__TASK MATERIAL__
———

(* ===== verification/Routing.v ===== *)
(** * Route registry ([routing/route_registry/route_registry.cpp])

    The method+path table: exact routes in a hash map, parametric templates in
    registration order, conflicts collected until [freeze].  [H] is the type of
    (non-null) handlers; a [std::function] that may be empty is an [option H].

    The loops of the source are written as the source has them (positions,
    flags, out-parameters); the lemmas before the properties show that they
    compute the obvious reference functions for every input. *)

From S2P Require Import Prelude Url Headers HttpTypes.

Module PathNormalization.

Inductive t := none | collapse_trailing_slash | collapse_multi_slash.

#[global] Instance eq_dec : EqDecision t.
Proof. solve_decision. Defined.

End PathNormalization.

(** ** Segments *)
Section segments.
  Context {S E : Type}.

(** The loop of [for_each_segment].  [fn] threads the state its closure
    captures, may throw, and stops the walk by returning [false]. *)
Fixpoint for_each_segment_loop (fuel : nat) (fn : S -> bytes -> result E (S * bool))
    (path : bytes) (pos : nat) (s : S) : result E (S * bool) :=
  match fuel with
  | 0 => Ok (s, true)
  | Datatypes.S fuel =>
      if decide (pos <= length path) then
        let next := find_char "/" path pos in
        let seg := match next with
                   | None => substr_from path pos
                   | Some next => substr path pos (next - pos)
                   end in
        '(s, continue) ← fn s seg;
        if negb continue then Ok (s, false)
        else match next with
             | None => Ok (s, true)
             | Some next => for_each_segment_loop fuel fn path (next + 1) s
             end
      else Ok (s, true)
  end.

(** Each round moves the position forward, so [path.size() + 1] rounds suffice. *)
Definition for_each_segment (path : bytes) (fn : S -> bytes -> result E (S * bool)) (s : S) : result E (S * bool) :=
  for_each_segment_loop (Datatypes.S (length path)) fn path 1 s.

(** Reference: the same walk over a list of segments. *)
Fixpoint walk (fn : S -> bytes -> result E (S * bool)) (segs : list bytes) (s : S) : result E (S * bool) :=
  match segs with
  | [] => Ok (s, true)
  | seg :: segs =>
      '(s, continue) ← fn s seg;
      if negb continue then Ok (s, false) else walk fn segs s
  end.
(** Baking a controller serves its routes: a successful bake without new
    conflicts makes every literal route the controller declared in
    [configure_routes] resolve, under the group prefix, to its handler wrapped in
    the controller's middleware; the controller is then baked and drained, and a
    second bake is refused without touching the registry. *)
Theorem bake_serves_routes conf registry c prefix registry' c' rs1 r rs2 h segs q :
  registry_wf registry -> configured c = false ->
  bake_into conf registry (Some c) prefix = (Ok tt, (registry', Some c')) ->
  conflicts registry' = conflicts registry ->
  let c1 := snd (conf c) in
  local_routes c1 = rs1 ++ r :: rs2 -> route_bake r (ctrl_types c1) (middlewares c1) = Ok h ->
  parse_segments (normalize_owned (norm registry) (join_path prefix (route_path r))) = Ok segs ->
  existsb is_param segs = false ->
  normalize_owned (norm registry) q = normalize_owned (norm registry) (join_path prefix (route_path r)) ->
  find_route registry' (route_method r) q = Ok {| handler := h; path_params := [] |} /\
  baked c' = true /\ local_routes c' = [] /\
  bake_into conf registry' (Some c') prefix =
    (Err (LogicError (B "HttpController: controller already baked")), (registry', Some c')).
Proof.
  intros Hw Hcf Hb Hc c1 Hrs Hh Hps Hl Hq. unfold bake_into in Hb. rewrite Hcf in Hb.
  destruct (baked c); [done|]. simpl in Hb. subst c1. destruct (conf c) as [[[]|e] c1]; simpl in *; [|done].
  destruct (bake_routes registry (set_baked (set_configured c1)) prefix (local_routes c1)) as [[[]|e] reg'] eqn:Eb; [|done].
  simplify_eq. split; [|done]. rewrite Hrs in Eb.
  by eapply (bake_routes_resolves registry (set_baked (set_configured c1))).
Qed.
Lemma armed_cons h b ph phs :
  (ph = AwaitsBody -> AwaitsHeader ∉ phs) ->
  armed h b (ph :: phs) = armed h b [ph] ++ armed (h || bool_decide (ph = AwaitsHeader)) (b || bool_decide (ph = AwaitsBody)) phs.
Proof.
  intros Hb. unfold armed. destruct ph.
  - rewrite !orb_false_r. assert (E1 : AwaitsHeader ∈ AwaitsFirstByte :: phs <-> AwaitsHeader ∈ phs) by set_solver.
    assert (E2 : AwaitsBody ∈ AwaitsFirstByte :: phs <-> AwaitsBody ∈ phs) by set_solver.
    rewrite (bool_decide_ext _ _ E1), (bool_decide_ext _ _ E2).
    by rewrite !(bool_decide_false (_ ∈ [AwaitsFirstByte])), !andb_false_r by set_solver.
  - rewrite orb_true_r, orb_false_r. rewrite !(bool_decide_true (AwaitsHeader ∈ _)) by set_solver.
    assert (E : (AwaitsBody ∈ AwaitsHeader :: phs) <-> AwaitsBody ∈ phs) by set_solver.
    rewrite (bool_decide_ext _ _ E), (bool_decide_false (AwaitsBody ∈ [AwaitsHeader])), !andb_false_r by set_solver.
    by destruct h; simpl; rewrite ?app_nil_r.
  - specialize (Hb eq_refl). rewrite orb_false_r, orb_true_r. rewrite !(bool_decide_true (AwaitsBody ∈ _)) by set_solver.
    rewrite !(bool_decide_false (AwaitsHeader ∈ _)), !andb_false_r by set_solver. by rewrite app_nil_r.
Qed.

(** The last deadline armed is that of the furthest phase. *)
Lemma armed_last h phs ph :
  ph ∈ phs -> Forall (fun q => phase_rank q <= phase_rank ph) phs ->
  last (armed h false phs) =
    match ph with AwaitsFirstByte => None | AwaitsHeader => if h then None else Some (header_timeout cfg) | AwaitsBody => Some (body_timeout cfg) end.
Proof.
  intros Hin HF. rewrite Forall_forall in HF. unfold armed. destruct ph.
  - rewrite (bool_decide_false (AwaitsHeader ∈ phs)), (bool_decide_false (AwaitsBody ∈ phs)), !andb_false_r; [done|..];
      intros Hx%HF; simpl in Hx; lia.
  - rewrite (bool_decide_true (AwaitsHeader ∈ phs)), (bool_decide_false (AwaitsBody ∈ phs)); [by destruct h| |done].
    intros Hx%HF; simpl in Hx; lia.
  - rewrite (bool_decide_true (AwaitsBody ∈ phs)) by done. cbn [negb andb]. by rewrite last_snoc.
Qed.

———

__WORK INSTRUCTION__
Would you repeat each line above exactly as it stands?

__TASK OUTPUT__
(* ===== verification/Routing.v ===== *)
(** * Route registry ([routing/route_registry/route_registry.cpp])

    The method+path table: exact routes in a hash map, parametric templates in
    registration order, conflicts collected until [freeze].  [H] is the type of
    (non-null) handlers; a [std::function] that may be empty is an [option H].

    The loops of the source are written as the source has them (positions,
    flags, out-parameters); the lemmas before the properties show that they
    compute the obvious reference functions for every input. *)

From S2P Require Import Prelude Url Headers HttpTypes.

Module PathNormalization.

Inductive t := none | collapse_trailing_slash | collapse_multi_slash.

#[global] Instance eq_dec : EqDecision t.
Proof. solve_decision. Defined.

End PathNormalization.

(** ** Segments *)
Section segments.
  Context {S E : Type}.

(** The loop of [for_each_segment].  [fn] threads the state its closure
    captures, may throw, and stops the walk by returning [false]. *)
Fixpoint for_each_segment_loop (fuel : nat) (fn : S -> bytes -> result E (S * bool))
    (path : bytes) (pos : nat) (s : S) : result E (S * bool) :=
  match fuel with
  | 0 => Ok (s, true)
  | Datatypes.S fuel =>
      if decide (pos <= length path) then
        let next := find_char "/" path pos in
        let seg := match next with
                   | None => substr_from path pos
                   | Some next => substr path pos (next - pos)
                   end in
        '(s, continue) ← fn s seg;
        if negb continue then Ok (s, false)
        else match next with
             | None => Ok (s, true)
             | Some next => for_each_segment_loop fuel fn path (next + 1) s
             end
      else Ok (s, true)
  end.

(** Each round moves the position forward, so [path.size() + 1] rounds suffice. *)
Definition for_each_segment (path : bytes) (fn : S -> bytes -> result E (S * bool)) (s : S) : result E (S * bool) :=
  for_each_segment_loop (Datatypes.S (length path)) fn path 1 s.

(** Reference: the same walk over a list of segments. *)
Fixpoint walk (fn : S -> bytes -> result E (S * bool)) (segs : list bytes) (s : S) : result E (S * bool) :=
  match segs with
  | [] => Ok (s, true)
  | seg :: segs =>
      '(s, continue) ← fn s seg;
      if negb continue then Ok (s, false) else walk fn segs s
  end.
(** Baking a controller serves its routes: a successful bake without new
    conflicts makes every literal route the controller declared in
    [configure_routes] resolve, under the group prefix, to its handler wrapped in
    the controller's middleware; the controller is then baked and drained, and a
    second bake is refused without touching the registry. *)
Theorem bake_serves_routes conf registry c prefix registry' c' rs1 r rs2 h segs q :
  registry_wf registry -> configured c = false ->
  bake_into conf registry (Some c) prefix = (Ok tt, (registry', Some c')) ->
  conflicts registry' = conflicts registry ->
  let c1 := snd (conf c) in
  local_routes c1 = rs1 ++ r :: rs2 -> route_bake r (ctrl_types c1) (middlewares c1) = Ok h ->
  parse_segments (normalize_owned (norm registry) (join_path prefix (route_path r))) = Ok segs ->
  existsb is_param segs = false ->
  normalize_owned (norm registry) q = normalize_owned (norm registry) (join_path prefix (route_path r)) ->
  find_route registry' (route_method r) q = Ok {| handler := h; path_params := [] |} /\
  baked c' = true /\ local_routes c' = [] /\
  bake_into conf registry' (Some c') prefix =
    (Err (LogicError (B "HttpController: controller already baked")), (registry', Some c')).
Proof.
  intros Hw Hcf Hb Hc c1 Hrs Hh Hps Hl Hq. unfold bake_into in Hb. rewrite Hcf in Hb.
  destruct (baked c); [done|]. simpl in Hb. subst c1. destruct (conf c) as [[[]|e] c1]; simpl in *; [|done].
  destruct (bake_routes registry (set_baked (set_configured c1)) prefix (local_routes c1)) as [[[]|e] reg'] eqn:Eb; [|done].
  simplify_eq. split; [|done]. rewrite Hrs in Eb.
  by eapply (bake_routes_resolves registry (set_baked (set_configured c1))).
Qed.
Lemma armed_cons h b ph phs :
  (ph = AwaitsBody -> AwaitsHeader ∉ phs) ->
  armed h b (ph :: phs) = armed h b [ph] ++ armed (h || bool_decide (ph = AwaitsHeader)) (b || bool_decide (ph = AwaitsBody)) phs.
Proof.
  intros Hb. unfold armed. destruct ph.
  - rewrite !orb_false_r. assert (E1 : AwaitsHeader ∈ AwaitsFirstByte :: phs <-> AwaitsHeader ∈ phs) by set_solver.
    assert (E2 : AwaitsBody ∈ AwaitsFirstByte :: phs <-> AwaitsBody ∈ phs) by set_solver.
    rewrite (bool_decide_ext _ _ E1), (bool_decide_ext _ _ E2).
    by rewrite !(bool_decide_false (_ ∈ [AwaitsFirstByte])), !andb_false_r by set_solver.
  - rewrite orb_true_r, orb_false_r. rewrite !(bool_decide_true (AwaitsHeader ∈ _)) by set_solver.
    assert (E : (AwaitsBody ∈ AwaitsHeader :: phs) <-> AwaitsBody ∈ phs) by set_solver.
    rewrite (bool_decide_ext _ _ E), (bool_decide_false (AwaitsBody ∈ [AwaitsHeader])), !andb_false_r by set_solver.
    by destruct h; simpl; rewrite ?app_nil_r.
  - specialize (Hb eq_refl). rewrite orb_false_r, orb_true_r. rewrite !(bool_decide_true (AwaitsBody ∈ _)) by set_solver.
    rewrite !(bool_decide_false (AwaitsHeader ∈ _)), !andb_false_r by set_solver. by rewrite app_nil_r.
Qed.

(** The last deadline armed is that of the furthest phase. *)
Lemma armed_last h phs ph :
  ph ∈ phs -> Forall (fun q => phase_rank q <= phase_rank ph) phs ->
  last (armed h false phs) =
    match ph with AwaitsFirstByte => None | AwaitsHeader => if h then None else Some (header_timeout cfg) | AwaitsBody => Some (body_timeout cfg) end.
Proof.
  intros Hin HF. rewrite Forall_forall in HF. unfold armed. destruct ph.
  - rewrite (bool_decide_false (AwaitsHeader ∈ phs)), (bool_decide_false (AwaitsBody ∈ phs)), !andb_false_r; [done|..];
      intros Hx%HF; simpl in Hx; lia.
  - rewrite (bool_decide_true (AwaitsHeader ∈ phs)), (bool_decide_false (AwaitsBody ∈ phs)); [by destruct h| |done].
    intros Hx%HF; simpl in Hx; lia.
  - rewrite (bool_decide_true (AwaitsBody ∈ phs)) by done. cbn [negb andb]. by rewrite last_snoc.
Qed.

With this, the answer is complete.